FortiGate # diagnose cp soc4 vpn-stats 0
pq vq ipsec_enc ipsec_dec ssl_enc ssl_dec qfull nomem min_len clen_z clen_e
offset_e offset_z no_proc pci_abort auh_f pad_e key_e key_abort
--- --- ---------- ---------- ---------- ---------- ---------- ---------- ---------- ----------
0 0 2779110579 3943675793 89 54 87501696 0 0 0 0
0 0 0 0 0 0 0 0 0 0
0 1 3434650208 3858183367 85 58 88646322 0 0 0 0
0 1 0 0 0 0 0 0 0 0
0 2 3156079253 4068556350 91 52 89396117 0 0 0 0
0 2 0 0 0 0 0 0 0 0
0 3 2467766013 3777267200 84 59 82894867 0 0 0 0
0 3 0 0 0 0 0 0 0 0
1 0 3881708492 3789696286 92 50 90067405 0 0 0 0
1 0 0 0 0 0 0 0 0 0
1 1 2720110272 3709654310 76 66 83096896 0 0 0 0
1 1 0 0 0 0 0 0 0 0
1 2 2949279999 3929719322 92 50 85826582 0 0 0 0
1 2 0 0 0 0 0 0 0 0
1 3 3063769112 4029068045 87 55 87087363 0 0 0 0
1 3 0 0 0 0 0 0 0 0
--- --- ---------- ---------- ---------- ---------- ---------- ---------- ---------- ----------
err_irq: 0

This issue is currently being investigated by the development team, with further optimizations planned to prevent Tx/Rx errors. The article will be updated with the latest information once a fix is available.

Workaround.

Disable CP offload on FortiGate:

config system global
    set ipsec-asic-offload disable
    set ipsec-hmac-offload disable
end

The above options are used to control if the CP processes the IPSec packets instead of the CPU.

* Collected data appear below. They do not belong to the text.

(** [float(v)]: an [int] that does not round to a finite float raises
    [OverflowError]. *)
Definition py_float (v : pyval F) : result F :=
  match v with
  | PBool b => Ok (f_of_Z (if b then 1 else 0))
  | PInt z => if int_cabe_em_float z then Ok (f_of_Z z) else Raise OverflowError
  | PFloat x => Ok x
  | PStr s =>
      match float_of_str s with
      | Some x => Ok x
      | None => Raise (ValueError Conversao)
      end
  | PNone | PList _ | PDict _ => Raise TypeError
  end.

(** [v.lower()] *)
Definition py_lower (v : pyval F) : result string :=
  match v with
  | PStr s => Ok (lower s)
  | _ => Raise AttributeError
  end.

Definition is_None (v : pyval F) : bool :=
  match v with PNone => true | _ => false end.

(** The instance attributes of a [Colheita]. *)
Record Colheita : Type := {
  id_lote : string;
  tipo : string;
  data : string;
  previsto : F;
  colhido : F;
  obs : pyval F;
  eficiencia : F;
  perda : F
}.

(** [_validar_id_lote] *)
Definition _validar_id_lote (v : pyval F) : bool :=
  match v with
  | PStr s => negb (is_empty (strip s))
  | _ => false
  end.

(** [_validar_tipo] *)
Definition _validar_tipo (cfg : config F) (v : pyval F) : result bool :=
  t ← py_lower v;
  Ok (bool_decide (t ∈ TIPOS_COLHEITA cfg)).

(** [re.compile(r'^\d{2}/\d{2}/\d{4}$').match(s)]: ten characters, and
    [$] also matches just before a newline that ends the string. *)
Definition padrao_match (s : string) : bool :=
  match s with
  | String d1 (String d2 (String b1 (String m1 (String m2 (String b2
      (String a1 (String a2 (String a3 (String a4 fim))))))))) =>
      is_digit d1 && is_digit d2 && Ascii.eqb b1 "/"
      && is_digit m1 && is_digit m2 && Ascii.eqb b2 "/"
      && is_digit a1 && is_digit a2 && is_digit a3 && is_digit a4
      && match fim with
         | EmptyString => true
         | String c EmptyString => Ascii.eqb c "010"
         | _ => false
         end
  | _ => false
  end.

(** [_validar_data] *)
Definition _validar_data (v : pyval F) : result bool :=
  match v with
  | PStr s =>
      if negb (padrao_match s) then Ok false
      else
        try_except is_ValueError
          (partes ← mapM py_int (split_barra s);
           match partes with
           | [dia; mes; ano] => _ ← datetime ano mes dia; Ok true
           | _ => Raise (ValueError Conversao)
           end)
          false
  | _ => Raise TypeError
  end.

Definition apanha_valor_tipo (e : exn) : bool := is_ValueError e || is_TypeError e.

(** [_validar_previsto] *)
Definition _validar_previsto (cfg : config F) (v : pyval F) : result bool :=
  try_except apanha_valor_tipo
    (valor ← py_float v;
     Ok (f_leb (limite0 cfg) valor && f_leb valor (limite1 cfg)))
    false.

(** [_validar_colhido] *)
Definition _validar_colhido (cfg : config F) (v : pyval F) : result bool :=
  try_except apanha_valor_tipo
    (valor ← py_float v;
     Ok (f_leb (limite2 cfg) valor && f_leb valor (limite3 cfg)))
    false.

(** [_calcular_eficiencia], as a function of [self.previsto] and
    [self.colhido] returning the new [(self.eficiencia, self.perda)]. *)
Definition _calcular_eficiencia (previsto colhido : F) : result (F * F) :=
  if f_leb previsto (f_of_Z 0) then Ok (f_of_Z 0, f_of_Z 0)
  else
    q ← py_div colhido previsto;
    let eficiencia := f_mul q (f_of_Z 100) in
    let '(eficiencia, perda) :=
      if f_ltb (f_of_Z 100) eficiencia then (f_of_Z 100, f_of_Z 0)
      else (eficiencia, f_sub (f_of_Z 100) eficiencia) in
    Ok (f_round2 eficiencia, f_round2 perda).

(** [Colheita.__init__] *)
Definition __init__ (cfg : config F)
    (id_lote tipo data previsto colhido obs eficiencia perda : pyval F)
  : result Colheita :=
  if negb (_validar_id_lote id_lote) then Raise (ValueError IdLoteInvalido) else
  tipo_ok ← _validar_tipo cfg tipo;
  if negb tipo_ok then Raise (ValueError TipoInvalido) else
  data_ok ← _validar_data data;
  if negb data_ok then Raise (ValueError DataInvalida) else
  previsto_ok ← _validar_previsto cfg previsto;
  if negb previsto_ok then Raise (ValueError PrevistoInvalido) else
  colhido_ok ← _validar_colhido cfg colhido;
  if negb colhido_ok then Raise (ValueError ColhidoInvalido) else
  match id_lote, data with
  | PStr self_id_lote, PStr self_data =>
      self_tipo ← py_lower tipo;
      self_previsto ← py_float previsto;
      self_colhido ← py_float colhido;
      '(self_eficiencia, self_perda) ←
        (if is_None eficiencia || is_None perda
         then _calcular_eficiencia self_previsto self_colhido
         else e ← py_float eficiencia; p ← py_float perda; Ok (e, p));
      Ok {| colheita.id_lote := self_id_lote;
            colheita.tipo := self_tipo;
            colheita.data := self_data;
            colheita.previsto := self_previsto;
            colheita.colhido := self_colhido;
            colheita.obs := obs;
            colheita.eficiencia := self_eficiencia;
            colheita.perda := self_perda |}
  | _, _ => Raise TypeError
  end.

(** [para_dict] *)
Definition para_dict (self : Colheita) : gmap string (pyval F) :=
  <["id_lote" := PStr (id_lote self)]>
  (<["tipo" := PStr (tipo self)]>
  (<["data" := PStr (data self)]>
  (<["previsto" := PFloat (previsto self)]>
  (<["colhido" := PFloat (colhido self)]>
  (<["eficiencia" := PFloat (eficiencia self)]>
  (<["perda" := PFloat (perda self)]>
  (<["obs" := obs self]> ∅))))))).

(** [d[k]] *)
Definition getitem (d : gmap string (pyval F)) (k : string) : result (pyval F) :=
  match d !! k with
  | Some v => Ok v
  | None => Raise (KeyError k)
  end.

(** [d.get(k, v)] *)
Definition get (d : gmap string (pyval F)) (k : string) (v : pyval F) : pyval F :=
  default v (d !! k).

General debug information required by FortiGate TAC for investigation:

1. Multiple iterations of the following debug:

diagnose npu np6lite dce 0
diagnose npu np6lite anomaly-drop
fnsysctl cat /proc/net/np6lite_0/hif-stats
fnsysctl cat /proc/net/np6lite_0/hifdrop
fnsysctl cat /proc/net/np6lite_0/osw
fnsysctl cat /proc/net/np6lite_0/fos-perf
fnsysctl cat /proc/softirqs
fnsysctl cat /proc/interrupts
diag vpn ipsec status
fnsysctl ifconfig <intf>  <----- Replace <intf> to the IPsec phase1 interface.
get sys performance status
fnsysctl cat /proc/net/np6lite_0/mibs/gigeN  <----- Replace N with values from 0 to 15 respectively.
diagnose vpn ipsec cpu
diagnose cp soc3 vpn-stats 0
diagnose cp soc4 vpn-stats 0
diagnose sys vd list | grep fib
diagnose sys bcm_intf cli 'show c'

2. TAC Report:

execute tac report

3. Configuration file of the FortiGate.